> [YOUR GOAL]
Print, exactly as written, every line from the first line of the records below through the line containing "let after := map", and nothing further.
RECORD EXCERPTS START
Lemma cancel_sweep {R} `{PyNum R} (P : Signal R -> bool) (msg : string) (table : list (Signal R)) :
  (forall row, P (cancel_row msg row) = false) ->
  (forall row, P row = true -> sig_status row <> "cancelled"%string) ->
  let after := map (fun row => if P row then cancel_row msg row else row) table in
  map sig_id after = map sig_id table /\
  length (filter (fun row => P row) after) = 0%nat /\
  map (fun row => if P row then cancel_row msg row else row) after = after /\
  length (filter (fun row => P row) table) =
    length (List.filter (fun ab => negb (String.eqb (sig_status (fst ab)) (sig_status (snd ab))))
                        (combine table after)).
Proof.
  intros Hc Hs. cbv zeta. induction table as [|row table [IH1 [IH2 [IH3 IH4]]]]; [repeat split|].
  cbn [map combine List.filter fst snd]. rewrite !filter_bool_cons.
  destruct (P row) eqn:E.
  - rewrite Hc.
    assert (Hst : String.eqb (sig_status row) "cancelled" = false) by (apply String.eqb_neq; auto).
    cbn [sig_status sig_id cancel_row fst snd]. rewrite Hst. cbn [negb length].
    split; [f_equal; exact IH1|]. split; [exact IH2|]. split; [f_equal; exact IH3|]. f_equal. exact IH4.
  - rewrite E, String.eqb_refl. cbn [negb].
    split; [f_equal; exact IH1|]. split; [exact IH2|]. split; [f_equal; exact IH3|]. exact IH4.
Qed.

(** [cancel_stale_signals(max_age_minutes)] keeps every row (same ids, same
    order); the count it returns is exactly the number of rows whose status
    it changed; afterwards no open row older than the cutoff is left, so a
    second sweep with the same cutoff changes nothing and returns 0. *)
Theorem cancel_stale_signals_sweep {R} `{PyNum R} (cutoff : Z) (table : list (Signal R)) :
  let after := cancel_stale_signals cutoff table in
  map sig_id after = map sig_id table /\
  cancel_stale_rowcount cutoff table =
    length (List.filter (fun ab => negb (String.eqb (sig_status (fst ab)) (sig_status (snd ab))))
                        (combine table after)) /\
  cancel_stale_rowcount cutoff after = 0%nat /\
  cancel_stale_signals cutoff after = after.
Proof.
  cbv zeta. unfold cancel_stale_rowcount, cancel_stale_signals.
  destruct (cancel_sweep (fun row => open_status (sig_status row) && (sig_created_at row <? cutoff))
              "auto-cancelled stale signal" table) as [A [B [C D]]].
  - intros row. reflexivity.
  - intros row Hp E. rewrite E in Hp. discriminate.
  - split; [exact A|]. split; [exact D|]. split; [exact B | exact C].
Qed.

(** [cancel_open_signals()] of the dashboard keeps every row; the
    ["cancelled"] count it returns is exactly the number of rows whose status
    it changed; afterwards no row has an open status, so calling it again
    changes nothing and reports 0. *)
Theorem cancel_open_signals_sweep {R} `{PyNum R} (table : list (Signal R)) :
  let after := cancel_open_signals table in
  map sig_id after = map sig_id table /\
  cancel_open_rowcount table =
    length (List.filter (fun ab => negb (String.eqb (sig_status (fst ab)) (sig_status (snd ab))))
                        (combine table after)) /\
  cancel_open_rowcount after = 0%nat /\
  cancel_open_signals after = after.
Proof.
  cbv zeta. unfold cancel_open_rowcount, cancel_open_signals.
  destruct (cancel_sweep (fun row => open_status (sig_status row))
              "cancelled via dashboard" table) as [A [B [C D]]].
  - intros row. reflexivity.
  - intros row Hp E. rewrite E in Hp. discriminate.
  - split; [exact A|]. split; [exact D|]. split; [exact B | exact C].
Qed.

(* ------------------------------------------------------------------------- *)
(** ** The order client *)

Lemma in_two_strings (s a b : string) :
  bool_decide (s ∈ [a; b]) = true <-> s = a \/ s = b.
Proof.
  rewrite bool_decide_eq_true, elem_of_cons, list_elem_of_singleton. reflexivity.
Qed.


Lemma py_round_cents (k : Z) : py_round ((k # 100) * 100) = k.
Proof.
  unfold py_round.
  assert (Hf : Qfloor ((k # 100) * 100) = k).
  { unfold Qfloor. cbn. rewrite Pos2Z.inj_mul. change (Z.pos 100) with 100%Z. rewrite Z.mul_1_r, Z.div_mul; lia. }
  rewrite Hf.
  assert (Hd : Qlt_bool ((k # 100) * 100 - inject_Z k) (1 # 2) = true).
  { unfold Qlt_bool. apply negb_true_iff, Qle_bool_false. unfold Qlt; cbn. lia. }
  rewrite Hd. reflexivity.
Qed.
RECORD EXCERPTS END
> [WRITTEN ANSWER]
Lemma cancel_sweep {R} `{PyNum R} (P : Signal R -> bool) (msg : string) (table : list (Signal R)) :
  (forall row, P (cancel_row msg row) = false) ->
  (forall row, P row = true -> sig_status row <> "cancelled"%string) ->
  let after := map (fun row => if P row then cancel_row msg row else row) table in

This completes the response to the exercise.